The outgoing Administration seems to be doing as much damage as it possibly can before it goes.



S E E D E D   C O N T E N T



original A Northern Spotted Owl flies after an elusive mouse jumping off the end of a stick in the
Deschutes National Forest near Camp Sherman, Ore.

AP Photo/Don Ryan, File

The Trump administration said Wednesday that it would slash millions of acres of protected habitat designated for the imperiled northern spotted owl in Oregon, Washington state and Northern California, much of it in prime timber locations in Oregon's coastal ranges.

Environmentalists immediately decried the move and accused the U.S. Fish and Wildlife Service under President Donald Trump of taking a parting shot at protections designed to help restore the species in favor of the timber industry. The tiny owl is listed as threatened under the Endangered Species Act and was rejected for an upgrade to endangered status last year by the federal agency despite losing nearly 4% of its population annually.

"This revision guts protected habitat for the northern spotted owl by more than a third. It's Trump's latest parting gift to the timber industry and another blow to a species that needs all the protections it can get to fully recover," said Noah Greenwald, endangered species director for the Center for Biological Diversity.

Timber groups applauded the decision, which won't take effect for 60 days. More thinning and management of protected forests is necessary to prevent wildfires, which devastated 560 square miles (1,450 square kilometers) of spotted owl habitat last fall, said Travis Joseph, president of the American Forest Resources Council. Of that, about 300 square miles (777 square kilometers) is no longer considered viable for the birds.

Loss of the ability to log in areas protected for the spotted owl has devastated rural communities, he said. The 3.4 million acres (1.4 million hectares) removed from federal protections Wednesday includes all of Oregon's so-called O&C lands, which are big timber territory. The more than 2 million acres (809,000 hectares) are spread in a checkerboard pattern over 18 counties in western Oregon.

"This rule rights a wrong imposed on rural communities and businesses and gives us a chance to restore balance to federal forest management and species conservation in the Pacific Northwest," Joseph said.

The Fish and Wildlife Service agreed in a settlement with the timber industry to reevaluate the spotted owls' protected territory following a 2018 U.S. Supreme Court decision involving a different federally protected species.

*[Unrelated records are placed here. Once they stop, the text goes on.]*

(* ===== verification/Ntoa.v ===== *)
(** * The number formatter of printf

    Models the constants and helpers of printf.c and the formatter of
    integers: [_out_rev], [_ntoa_format], [_ntoa_long].  An output function
    receives a character, the sink, the index and the bound, as
    [out_fct_type] does; the sink's type is a parameter.  On RV64 [long],
    [long long], [size_t] and [intmax_t] are 64 bits wide, so
    [_ntoa_long_long] is [_ntoa_long]. *)

From Stdlib Require Import Ascii.
From S2P Require Import Prelude.

(** ** Characters and flags *)

Definition ch (a : Ascii.ascii) : Z := Z.of_N (Ascii.N_of_ascii a).
Arguments ch a%_char.

Definition PRINTF_NTOA_BUFFER_SIZE : Z := 32.

Definition FLAGS_ZEROPAD : Z := Z.shiftl 1 0.
Definition FLAGS_LEFT : Z := Z.shiftl 1 1.
Definition FLAGS_PLUS : Z := Z.shiftl 1 2.
Definition FLAGS_SPACE : Z := Z.shiftl 1 3.
Definition FLAGS_HASH : Z := Z.shiftl 1 4.
Definition FLAGS_UPPERCASE : Z := Z.shiftl 1 5.
Definition FLAGS_CHAR : Z := Z.shiftl 1 6.
Definition FLAGS_SHORT : Z := Z.shiftl 1 7.
Definition FLAGS_LONG : Z := Z.shiftl 1 8.
Definition FLAGS_LONG_LONG : Z := Z.shiftl 1 9.
Definition FLAGS_PRECISION : Z := Z.shiftl 1 10.
Definition FLAGS_ADAPT_EXP : Z := Z.shiftl 1 11.

Definition has (flags f : Z) : bool := truthy (Z.land flags f).

(** [flags &= ~f] *)
Definition clear (flags f : Z) : Z := Z.ldiff flags f.

(** ** Helpers *)

Definition _is_digit (c : Z) : bool := (ch "0" <=? c) && (c <=? ch "9").

(** [_atoi] returns the number and the advanced format pointer. *)
Fixpoint _atoi_loop (i : Z) (str : list Z) : Z * list Z :=
  match str with
  | c :: rest => if _is_digit c then _atoi_loop (u32 (i * 10 + (c - ch "0"))) rest else (i, str)
  | [] => (i, str)
  end.
Definition _atoi : list Z -> Z * list Z := _atoi_loop 0.

(** Length of a string, limited by [maxsize]; the list is the string without
    its terminating zero. *)
Fixpoint _strnlen_s (str : list Z) (maxsize : Z) : Z :=
  match str with
  | [] => 0
  | c :: rest => if (c =? 0) || (maxsize =? 0) then 0 else u32 (1 + _strnlen_s rest (maxsize - 1))
  end.

(** ** Output *)

Section out.
Context {S : Type} (out : Z -> S -> Z -> Z -> S) (maxlen : Z).

(** [out(c, buffer, idx++, maxlen)] *)
Definition put (c : Z) (st : S * Z) : S * Z :=
  let '(s, idx) := st in (out c s idx maxlen, u64 (idx + 1)).

(** [n] times the same character. *)
Fixpoint pad (n : nat) (c : Z) (st : S * Z) : S * Z :=
  match n with
  | O => st
  | Datatypes.S n => pad n c (put c st)
  end.

Definition put_all (l : list Z) (st : S * Z) : S * Z := foldl (fun st c => put c st) st l.

(** [buf] is the array up to [len]. *)
Definition _out_rev (buf : list Z) (width flags : Z) (st : S * Z) : S * Z :=
  let start_idx := st.2 in
  let len := Z.of_nat (length buf) in
  let st := if negb (has flags FLAGS_LEFT) && negb (has flags FLAGS_ZEROPAD)
            then pad (Z.to_nat (width - len)) (ch " ") st else st in
  let st := put_all (rev buf) st in
  if has flags FLAGS_LEFT
  then pad (Z.to_nat (width - u64 (st.2 - start_idx))) (ch " ") st else st.

(** [while (len < bound && len < PRINTF_NTOA_BUFFER_SIZE) buf[len++] = '0'] *)
Definition zeros (bound : Z) (buf : list Z) : list Z :=
  buf ++ replicate (Z.to_nat (bound `min` PRINTF_NTOA_BUFFER_SIZE) - length buf) (ch "0").

(** [if (len < PRINTF_NTOA_BUFFER_SIZE) buf[len++] = c] *)
Definition push (c : Z) (buf : list Z) : list Z :=
  if Z.of_nat (length buf) <? PRINTF_NTOA_BUFFER_SIZE then buf ++ [c] else buf.

(** The hash prefix: [len--] drops the last character. *)
Definition ntoa_hash (base prec width flags : Z) (buf : list Z) : list Z :=
  let len := Z.of_nat (length buf) in
  let buf :=
    if negb (has flags FLAGS_PRECISION) && negb (len =? 0)
       && ((len =? prec) || (len =? width)) then
      let buf := removelast buf in
      if negb (Z.of_nat (length buf) =? 0) && (base =? 16) then removelast buf else buf
    else buf in
  let room := Z.of_nat (length buf) <? PRINTF_NTOA_BUFFER_SIZE in
  let buf :=
    if (base =? 16) && negb (has flags FLAGS_UPPERCASE) && room then buf ++ [ch "x"]
    else if (base =? 16) && has flags FLAGS_UPPERCASE && room then buf ++ [ch "X"]
    else if (base =? 2) && room then buf ++ [ch "b"]
    else buf in
  push (ch "0") buf.

Definition ntoa_sign (negative : bool) (flags : Z) (buf : list Z) : list Z :=
  if Z.of_nat (length buf) <? PRINTF_NTOA_BUFFER_SIZE then
    if negative then buf ++ [ch "-"]
    else if has flags FLAGS_PLUS then buf ++ [ch "+"]
    else if has flags FLAGS_SPACE then buf ++ [ch " "]
    else buf
  else buf.

(** The digits and padding of a number, and the width left for spaces. *)
Definition ntoa_buf (buf : list Z) (negative : bool) (base prec width flags : Z)
    : list Z * Z :=
  let '(buf, width) :=
    if negb (has flags FLAGS_LEFT) then
      let width :=
        if negb (width =? 0) && has flags FLAGS_ZEROPAD
           && (negative || has flags (Z.lor FLAGS_PLUS FLAGS_SPACE))
        then width - 1 else width in
      let buf := zeros prec buf in
      (if has flags FLAGS_ZEROPAD then zeros width buf else buf, width)
    else (buf, width) in
  let buf := if has flags FLAGS_HASH then ntoa_hash base prec width flags buf else buf in
  (ntoa_sign negative flags buf, width).

Definition _ntoa_format (buf : list Z) (negative : bool) (base prec width flags : Z)
    (st : S * Z) : S * Z :=
  let '(buf, width) := ntoa_buf buf negative base prec width flags in
  _out_rev buf width flags st.

Definition ntoa_digit (flags digit : Z) : Z :=
  if digit <? 10 then ch "0" + digit
  else (if has flags FLAGS_UPPERCASE then ch "A" else ch "a") + digit - 10.

(** The do-while loop, with the room left in the buffer. *)
Fixpoint ntoa_digits (room : nat) (base flags value : Z) : list Z :=
  match room with
  | O => []
  | Datatypes.S room =>
      ntoa_digit flags (value mod base) ::
      (if value / base =? 0 then [] else ntoa_digits room base flags (value / base))
  end.

Definition _ntoa_long (value : Z) (negative : bool) (base prec width flags : Z)
    (st : S * Z) : S * Z :=
  let flags := if value =? 0 then clear flags FLAGS_HASH else flags in
  let buf := if negb (has flags FLAGS_PRECISION) || negb (value =? 0)
             then ntoa_digits (Z.to_nat PRINTF_NTOA_BUFFER_SIZE) base flags value else [] in
  _ntoa_format buf negative base prec width flags st.

(** The same text for [unsigned long long], as wide as [unsigned long]. *)
Definition _ntoa_long_long : Z -> bool -> Z -> Z -> Z -> Z -> S * Z -> S * Z := _ntoa_long.
End out.

(** ** The text does not depend on where it goes *)

Lemma put_all_app {S} (out : Z -> S -> Z -> Z -> S) maxlen l1 l2 st :
  put_all out maxlen (l1 ++ l2) st = put_all out maxlen l2 (put_all out maxlen l1 st).
Proof. apply foldl_app. Qed.

Lemma pad_put_all {S} (out : Z -> S -> Z -> Z -> S) maxlen n c st :
  pad out maxlen n c st = put_all out maxlen (replicate n c) st.
Proof. revert st. induction n as [|n IH]; intros st; [done|]. simpl. apply IH. Qed.

Lemma put_put_all {S} (out : Z -> S -> Z -> Z -> S) maxlen c st :
  put out maxlen c st = put_all out maxlen [c] st.
Proof. done. Qed.

Lemma put_all_idx {S} (out : Z -> S -> Z -> Z -> S) maxlen l st :
  is_u64 st.2 -> (put_all out maxlen l st).2 = u64 (st.2 + Z.of_nat (length l)).
Proof.
  revert st. induction l as [|c l IH]; intros [s idx] Hi; simpl in *.
  - rewrite Z.add_0_r. symmetry. by apply u64_id.
  - rewrite IH by apply u64_range. simpl. unfold u64. rewrite Zplus_mod_idemp_l. f_equal. lia.
Qed.

(** A step of the formatter that only appends characters, whatever the sink. *)
Definition appends (f : forall S, (Z -> S -> Z -> Z -> S) -> Z -> S * Z -> S * Z) (l : list Z) :=
  forall S out maxlen st, is_u64 st.2 -> f S out maxlen st = put_all out maxlen l st.

(** The same, or undefined on every sink. *)
Definition appends_or_not
    (f : forall S, (Z -> S -> Z -> Z -> S) -> Z -> S * Z -> option (S * Z)) : Prop :=
  (forall S out maxlen st, is_u64 st.2 -> f S out maxlen st = None) \/
  exists l, forall S out maxlen st, is_u64 st.2 -> f S out maxlen st = Some (put_all out maxlen l st).

Lemma put_all_u64 {S} (out : Z -> S -> Z -> Z -> S) maxlen l st :
  is_u64 st.2 -> is_u64 (put_all out maxlen l st).2.
Proof. intros. rewrite put_all_idx by done. apply u64_range. Qed.

Lemma appends_rev buf width flags : is_u64 width ->
  exists l, appends (fun S out maxlen => _out_rev out maxlen buf width flags) l.
Proof.
  intros Hw. set (n := Z.to_nat (width - Z.of_nat (length buf))).
  exists ((if negb (has flags FLAGS_LEFT) && negb (has flags FLAGS_ZEROPAD)
           then replicate n (ch " ") else []) ++ rev buf ++
          (if has flags FLAGS_LEFT
           then replicate (Z.to_nat (width - u64 (Z.of_nat (length buf)))) (ch " ") else [])).
  intros S out maxlen st Hst. unfold _out_rev. rewrite !put_all_app.
  destruct (has flags FLAGS_LEFT); cbn [negb andb put_all foldl].
  - rewrite pad_put_all, put_all_idx, length_rev by done.
    replace (u64 (u64 _ - _)) with (u64 (Z.of_nat (length buf))); [done|].
    unfold u64. rewrite Zminus_mod_idemp_l. f_equal. lia.
  - destruct (negb (has flags FLAGS_ZEROPAD)); [by rewrite pad_put_all|done].
Qed.

Definition wide (width : Z) : Prop := 0 <= width < 2 ^ 32.

Lemma ntoa_buf_width buf negative base prec width flags :
  wide width -> is_u64 (ntoa_buf buf negative base prec width flags).2.
Proof.
  unfold wide, ntoa_buf, is_u64. intros Hw.
  destruct (has flags FLAGS_LEFT); simpl; [lia|].
  destruct (Z.eqb_spec width 0); simpl; [lia|].
  destruct (_ && _); simpl; lia.
Qed.

Lemma appends_ntoa_long value negative base prec width flags : wide width ->
  exists l, appends (fun S out maxlen =>
    _ntoa_long out maxlen value negative base prec width flags) l.
Proof.
  intros Hw. unfold _ntoa_long, _ntoa_format.
  pose proof (ntoa_buf_width
    (if negb (has (if value =? 0 then clear flags FLAGS_HASH else flags) FLAGS_PRECISION)
        || negb (value =? 0)
     then ntoa_digits (Z.to_nat PRINTF_NTOA_BUFFER_SIZE) base
       (if value =? 0 then clear flags FLAGS_HASH else flags) value else [])
    negative base prec width (if value =? 0 then clear flags FLAGS_HASH else flags) Hw) as Hb.
  destruct (ntoa_buf _ _ _ _ _ _) as [b wd]. by apply appends_rev.
Qed.

(** ** Numerals *)

Lemma _is_digit_digit d : 0 <= d < 10 -> _is_digit (ch "0" + d) = true.
Proof. intros. unfold _is_digit. change (ch "0") with 48. change (ch "9") with 57. lia. Qed.

Lemma atoi_digits room v i rest :
  (0 < room)%nat -> 0 <= v < 10 ^ Z.of_nat room ->
  _atoi_loop i (rev (ntoa_digits room 10 0 v) ++ rest) =
    _atoi_loop (u32 (i * 10 ^ Z.of_nat (length (ntoa_digits room 10 0 v)) + v)) rest.
Proof.
  revert v i rest. induction room as [|room IH]; intros v i rest Hr Hv; [lia|].
  cbn [ntoa_digits].
  assert (ntoa_digit 0 (v mod 10) = ch "0" + v mod 10) as ->.
  { unfold ntoa_digit. pose proof (Z.mod_pos_bound v 10 ltac:(lia)).
    by rewrite (proj2 (Z.ltb_lt _ 10)) by lia. }
  assert (forall i, _atoi_loop i ([ch "0" + v mod 10] ++ rest)
            = _atoi_loop (u32 (i * 10 + v mod 10)) rest) as Hd.
  { intros i'. cbn [app _atoi_loop]. rewrite _is_digit_digit by (apply Z.mod_pos_bound; lia).
    do 2 f_equal. lia. }
  destruct (Z.eqb_spec (v / 10) 0) as [E|E].
  - cbn [rev app length]. rewrite Hd. change (10 ^ Z.of_nat 1) with 10.
    pose proof (Z.div_mod v 10 ltac:(lia)). do 2 f_equal. lia.
  - cbn [rev length]. rewrite <- app_assoc. rewrite IH.
    2: { destruct room; [|lia]. change (10 ^ Z.of_nat 1) with 10 in Hv.
         exfalso. apply E. apply Z.div_small. lia. }
    2: { split; [apply Z.div_pos; lia|]. apply Z.div_lt_upper_bound; [lia|].
         rewrite Nat2Z.inj_succ, Z.pow_succ_r in Hv by lia. lia. }
    rewrite Hd. f_equal. unfold u32. rewrite <- (Zplus_mod_idemp_l (_ mod _ * 10)).
    rewrite Zmult_mod_idemp_l, Zplus_mod_idemp_l. f_equal.
    rewrite Nat2Z.inj_succ, Z.pow_succ_r by lia.
    pose proof (Z.div_mod v 10 ltac:(lia)). lia.
Qed.

(** No flags, width or precision: the digits, most significant first. *)
Lemma ntoa_long_plain {S} (out : Z -> S -> Z -> Z -> S) maxlen value base st :
  _ntoa_long out maxlen value false base 0 0 0 st =
    put_all out maxlen (rev (ntoa_digits 32 base 0 value)) st.
Proof.
  unfold _ntoa_long. replace (if value =? 0 then clear 0 FLAGS_HASH else 0) with 0
    by (by destruct (value =? 0)).
  change (negb (has 0 FLAGS_PRECISION)) with true. cbn [orb].
  unfold _ntoa_format, ntoa_buf, ntoa_sign, zeros.
  change (negb (has 0 FLAGS_LEFT)) with true. change (has 0 FLAGS_HASH) with false.
  change (has 0 FLAGS_ZEROPAD) with false. change (negb (0 =? 0)) with false.
  change (Z.to_nat PRINTF_NTOA_BUFFER_SIZE) with 32%nat.
  change (Z.to_nat (0 `min` PRINTF_NTOA_BUFFER_SIZE)) with 0%nat. cbn [andb Nat.sub replicate].
  rewrite app_nil_r. change (has 0 FLAGS_PLUS) with false. change (has 0 FLAGS_SPACE) with false.
  assert (forall b : bool, (if b then ntoa_digits 32 base 0 value else ntoa_digits 32 base 0 value)
            = ntoa_digits 32 base 0 value) as -> by (by intros []).
  unfold _out_rev. change (negb (has 0 FLAGS_LEFT) && negb (has 0 FLAGS_ZEROPAD)) with true.
  change (has 0 FLAGS_LEFT) with false. cbv iota.
  by rewrite Z2Nat.nonpos by lia.
Qed.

The Trump administration has moved to roll back protections for waterways and wetlands, narrow protections for wildlife facing extinction and open more public land to oil and gas drilling.

But for decades, the federal government has been trying to save the northern spotted owl, a native bird that sparked an intense battle over logging across Washington, Oregon and California.

The dark-eyed owl prefers to nest in old-growth forests and received federal protections in 1990, a listing that dramatically redrew the economic landscape for the Pacific Northwest timber industry and launched a decadeslong battle between environmentalists and loggers. Old-growth Douglas firs, many 100 to 200 years old, that are preferred by the owl are also of great value to loggers.

After the owl was listed as threatened under the Endangered Species Act, earning it a Time magazine cover, U.S. officials halted logging on millions of acres of old-growth forests on federal lands to protect the bird's habitat. But the population kept declining, and it faces another threat: competition from the barred owl.

The Fish and Wildlife Service has since said the northern spotted owl warrants being moved up to the more robust "endangered" status because of continued population declines. But the agency refused to do so last year, saying other species took higher priority.

That decision is facing a legal challenge led by the Center for Biological Diversity.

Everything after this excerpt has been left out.